Task requirements:
Up to and including the line containing "destruct (collect_indices_keys s", set down each line of the entries below exactly, starting from the first, and leave out the rest.
------------
Lemma ParticipantList_new_Some ps l :
  ParticipantList_new ps = Some l <->
  NoDup ps /\ pl_participants l = ZSort.sort ps /\
  pl_indices l = collect_indices 0 (ZSort.sort ps) [].
Proof.
  unfold ParticipantList_new, ParticipantList_new_vec.
  pose proof (ZSort.Permuted_sort ps) as Hperm. set (s := ZSort.sort ps) in *.
  destruct (collect_indices_keys s 0 [] (NoDup_nil _)) as [Hk Hin]. simpl in Hin.
  destruct (Nat.ltb_spec (length (collect_indices 0 s [])) (length s)) as [Hlt|Hge].
  - split; [discriminate|]. intros (Hnd & _). exfalso.
    assert (length s <= length (map fst (collect_indices 0 s [])))%nat; [|rewrite length_map in *; lia].
    apply NoDup_incl_length; [eapply Permutation_NoDup; eassumption|].
    intros p Hp. apply Hin. tauto.
  - split.
    + intros [= <-]. split; [|split; reflexivity]. apply Permutation_sym in Hperm.
      eapply Permutation_NoDup; [exact Hperm|].
      apply (NoDup_incl_NoDup Hk); [rewrite length_map; assumption|].
      intros p Hp. apply Hin in Hp. tauto.
    + destruct l. simpl. intros (_ & -> & ->). reflexivity.
Qed.

Lemma ParticipantList_new_ok ps l :
  ParticipantList_new ps = Some l ->
  ParticipantList_ok l /\ Permutation ps (pl_participants l).
Proof.
  intros (Hnd & Hp & Hi)%ParticipantList_new_Some. pose proof (sort_strict ps Hnd) as Hs.
  split; [split|].
  - now rewrite Hp.
  - intros p i. rewrite Hp, Hi. apply collect_indices_nth. now apply strict_NoDup.
  - rewrite Hp. apply ZSort.Permuted_sort.
Qed.

Lemma ParticipantList_ok_NoDup l : ParticipantList_ok l -> NoDup (pl_participants l).
Proof. intros [Hs _]. now apply strict_NoDup. Qed.

Lemma ParticipantList_contains_In l p :
  ParticipantList_ok l -> ParticipantList_contains l p = true <-> In p (pl_participants l).
Proof.
  intros [_ Hi]. unfold ParticipantList_contains. specialize (Hi p).
  destruct (HashMap_get (pl_indices l) p) as [i|] eqn:E.
  - split; [intros _|reflexivity]. eapply nth_error_In. now apply Hi.
  - split; [discriminate|]. intros (i & Hn)%In_nth_error. apply Hi in Hn. congruence.
Qed.

(** Strictly sorted lists with the same elements are equal. *)
Lemma strict_ext l k :
  StronglySorted Z.lt l -> StronglySorted Z.lt k -> (forall p, In p l <-> In p k) -> l = k.
Proof.
  intros Hl. revert k. induction Hl as [|x l Hl IH Hx]; intros k Hk Heq.
  { destruct k as [|y k]; [reflexivity|]. destruct (proj2 (Heq y)). now left. }
  destruct Hk as [|y k Hk Hy]; [destruct (proj1 (Heq x)); now left|].
  rewrite Forall_forall in Hx, Hy.
  assert (x = y) as <-.
  { destruct (proj1 (Heq x) (or_introl eq_refl)) as [->|Hxk]; [reflexivity|].
    destruct (proj2 (Heq y) (or_introl eq_refl)) as [->|Hyl]; [reflexivity|].
    specialize (Hx y Hyl). specialize (Hy x Hxk). lia. }
  f_equal. apply IH; [assumption|]. intros p. specialize (Heq p). simpl in Heq. split; intros Hp.
  - destruct (proj1 Heq (or_intror Hp)) as [<-|]; [|assumption]. specialize (Hx _ Hp). lia.
  - destruct (proj2 Heq (or_intror Hp)) as [<-|]; [|assumption]. specialize (Hy _ Hp). lia.
Qed.

Lemma ParticipantList_index_get l p i :
  ParticipantList_ok l ->
  ParticipantList_index l p = Ok i <-> ParticipantList_get_participant l i = Some p.
Proof.
  intros [_ Hi]. unfold ParticipantList_index. now rewrite ts_ok_or_Ok, Hi.
Qed.

Lemma ParticipantList_index_len l p i :
  ParticipantList_ok l -> ParticipantList_index l p = Ok i -> (i < ParticipantList_len l)%nat.
Proof.
  intros Hl H. apply ParticipantList_index_get in H; [|assumption].
  apply nth_error_Some. unfold ParticipantList_get_participant in H. congruence.
Qed.

Lemma ParticipantList_index_In l p :
  ParticipantList_ok l -> In p (pl_participants l) -> exists i, ParticipantList_index l p = Ok i.
Proof.
  intros Hl (i & Hi)%In_nth_error. exists i. now apply ParticipantList_index_get.
Qed.

Lemma ParticipantList_others_In l me p :
  In p (ParticipantList_others l me) <-> In p (pl_participants l) /\ p <> me.
Proof.
  unfold ParticipantList_others. rewrite filter_In, negb_true_iff, Z.eqb_neq. tauto.
Qed.

Lemma filter_strict f l : StronglySorted Z.lt l -> StronglySorted Z.lt (filter f l).
Proof.
  induction 1 as [|x l Hl IH Hx]; simpl; [constructor|].
  destruct (f x); [constructor|]; auto. rewrite Forall_forall in *.
  intros y [Hy _]%filter_In. auto.
Qed.

(** The [expect] in [intersection] cannot fail, and the result is the sorted
    list of the common members. *)
Lemma ParticipantList_intersection_ok {E} l k :
  ParticipantList_ok l -> ParticipantList_ok k ->
  exists r, ParticipantList_intersection (E := E) l k = Ok r /\ ParticipantList_ok r /\
    pl_participants r = filter (ParticipantList_contains k) (pl_participants l).
Proof.
  intros Hl Hk. unfold ParticipantList_intersection.
  set (f := filter _ _). assert (Hs : StronglySorted Z.lt f) by (apply filter_strict, Hl).
  destruct (ParticipantList_new_vec f) as [r|] eqn:E0.
  - exists r. destruct (ParticipantList_new_ok _ _ E0) as [Hr Hperm]. repeat split; try apply Hr.
    apply strict_ext; [apply Hr|assumption|]. intros p. split; intros Hp.
    + eapply Permutation_in; [apply Permutation_sym|]; eassumption.
    + eapply Permutation_in; eassumption.
  - exfalso. assert (H : ParticipantList_new f =
      Some (mkParticipantList (ZSort.sort f) (collect_indices 0 (ZSort.sort f) []))).
    { apply ParticipantList_new_Some. split; [now apply strict_NoDup|]. split; reflexivity. }
    unfold ParticipantList_new in H. congruence.
Qed.

(** ** Maps *)

Lemma set_nth_length {A} i (x : A) l : length (set_nth i x l) = length l.
Proof. revert i. induction l; intros [|i]; simpl; auto. Qed.

Lemma set_nth_nth {A} i (x : A) l j :
  (i < length l)%nat ->
  nth_error (set_nth i x l) j = if Nat.eq_dec j i then Some x else nth_error l j.
Proof.
  revert i j. induction l as [|y l IH]; intros [|i] [|j] Hi; simpl in *; try lia; try reflexivity.
  rewrite IH by lia. destruct (Nat.eq_dec j i), (Nat.eq_dec (S j) (S i)); congruence || lia.
Qed.

Definition is_some {A} (o : option A) : bool := match o with Some _ => true | None => false end.

(** The number of entries that satisfy a predicate. *)
Definition count_if {A} (f : A -> bool) (l : list A) : nat := length (filter f l).

Lemma count_if_le {A} (f : A -> bool) l : (count_if f l <= length l)%nat.
Proof. apply filter_length_le. Qed.

Lemma count_if_all {A} (f : A -> bool) l : count_if f l = length l <-> forallb f l = true.
Proof.
  induction l as [|x l IH]; unfold count_if in *; simpl; [tauto|].
  pose proof (filter_length_le f l). destruct (f x); simpl; rewrite <- ?IH.
  - split; intros; lia.
  - split; [lia|discriminate].
Qed.

Lemma count_if_set_nth {A} (f : A -> bool) i x y l :
  nth_error l i = Some y ->
  (count_if f (set_nth i x l) + Nat.b2n (f y) = count_if f l + Nat.b2n (f x))%nat.
Proof.
  revert i. induction l as [|z l IH]; intros [|i]; simpl; try discriminate; unfold count_if in *; simpl.
  - intros [= ->]. destruct (f x), (f y); simpl; lia.
  - intros Hi. specialize (IH i Hi). destruct (f z); simpl; lia.
Qed.

Definition ParticipantMap_ok {T} (m : ParticipantMap T) : Prop :=
  ParticipantList_ok (pm_participants m) /\
  length (pm_data m) = length (pl_participants (pm_participants m)) /\
  pm_count m = count_if is_some (pm_data m).

(** What the map holds for a participant. *)
Definition ParticipantMap_get {T} (m : ParticipantMap T) (p : Participant) : option T :=
  match HashMap_get (pl_indices (pm_participants m)) p with
  | Some i => match nth_error (pm_data m) i with Some d => d | None => None end
  | None => None
  end.

Lemma nth_error_repeat_lt {A} (x : A) n i : (i < n)%nat -> nth_error (repeat x n) i = Some x.
Proof. revert i. induction n; intros [|i] Hi; simpl; try lia; [reflexivity|]. apply IHn. lia. Qed.

Lemma count_if_repeat {A} (f : A -> bool) x n : f x = false -> count_if f (repeat x n) = 0%nat.
Proof. intros Hf. unfold count_if. induction n; simpl; rewrite ?Hf; auto. Qed.

Lemma nth_error_lt_Some {A} (l : list A) i x : nth_error l i = Some x -> (i < length l)%nat.
Proof. intros H. apply nth_error_Some. congruence. Qed.

Lemma ParticipantMap_new_ok {T} l :
  ParticipantList_ok l ->
  ParticipantMap_ok (ParticipantMap_new (T := T) l) /\
  forall p, ParticipantMap_get (ParticipantMap_new (T := T) l) p = None.
Proof.
  intros Hl. split; [repeat split; try apply Hl; simpl|].
  - now rewrite repeat_length.
  - now rewrite count_if_repeat.
  - intros p. unfold ParticipantMap_get. simpl. destruct (HashMap_get _ _) as [i|] eqn:E; [|reflexivity].
    apply Hl, nth_error_lt_Some in E. now rewrite nth_error_repeat_lt.
Qed.

(** [put] stores the first value of a listed participant and nothing else. *)
Lemma ParticipantMap_put_ok {T} (m : ParticipantMap T) p x :
  ParticipantMap_ok m ->
  ParticipantMap_ok (ParticipantMap_put m p x) /\
  pm_participants (ParticipantMap_put m p x) = pm_participants m /\
  forall q, ParticipantMap_get (ParticipantMap_put m p x) q =
    if (q =? p) && ParticipantList_contains (pm_participants m) p &&
       negb (is_some (ParticipantMap_get m p))
    then Some x else ParticipantMap_get m q.
Proof.
  intros (Hl & Hlen & Hc). unfold ParticipantMap_put, ParticipantList_contains.
  unfold ParticipantMap_get at 2.
  destruct (HashMap_get (pl_indices (pm_participants m)) p) as [i|] eqn:E.
  2:{ split; [exact (conj Hl (conj Hlen Hc))|]. split; [reflexivity|]. intros q. destruct (q =? p); simpl; now rewrite ?E, ?Ey. }
  pose proof (nth_error_lt_Some _ _ _ (proj1 (proj2 Hl _ _) E)) as Hi. rewrite <- Hlen in Hi.
  destruct (nth_error (pm_data m) i) as [[y|]|] eqn:Ey.
  1: { split; [exact (conj Hl (conj Hlen Hc))|]. split; [reflexivity|]. intros q. destruct (q =? p); simpl; now rewrite ?E, ?Ey. }
  2: { apply nth_error_None in Ey. lia. }
  split; [split; [assumption|split]|split; [reflexivity|]]; simpl.
  - now rewrite set_nth_length.
  - pose proof (count_if_set_nth is_some i (Some x) None _ Ey). simpl in *. lia.
  - intros q. unfold ParticipantMap_get. simpl.
    destruct (Z.eqb_spec q p) as [->|Hqp]; simpl.
    + rewrite E, set_nth_nth by assumption. now destruct (Nat.eq_dec i i).
    + destruct (HashMap_get _ q) as [j|] eqn:Ej; [|reflexivity].
      rewrite set_nth_nth by assumption. destruct (Nat.eq_dec j i) as [->|]; [|reflexivity].
      apply Hl in E, Ej. congruence.
Qed.

(** A full map yields the values in the order of the participants. *)
Lemma ParticipantMap_full_vec {T} (m : ParticipantMap T) :
  ParticipantMap_ok m ->
  ParticipantMap_full m = true <->
  exists v, ParticipantMap_into_vec_or_none m = Some v.
Proof.
  intros (_ & _ & Hc). unfold ParticipantMap_full, ParticipantMap_into_vec_or_none.
  rewrite Nat.eqb_eq, Hc, count_if_all. generalize (pm_data m). clear.
  induction l as [|[x|] l IH]; simpl.
  - split; [eauto|reflexivity].
  - rewrite IH. split; intros (v & Hv).
    + rewrite Hv. eauto.
    + destruct (all_some l); [eauto|discriminate].
  - split; [discriminate|]. intros (v & ?). discriminate.
Qed.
------------
Reply to the task:
Lemma ParticipantList_new_Some ps l :
  ParticipantList_new ps = Some l <->
  NoDup ps /\ pl_participants l = ZSort.sort ps /\
  pl_indices l = collect_indices 0 (ZSort.sort ps) [].
Proof.
  unfold ParticipantList_new, ParticipantList_new_vec.
  pose proof (ZSort.Permuted_sort ps) as Hperm. set (s := ZSort.sort ps) in *.
  destruct (collect_indices_keys s 0 [] (NoDup_nil _)) as [Hk Hin]. simpl in Hin.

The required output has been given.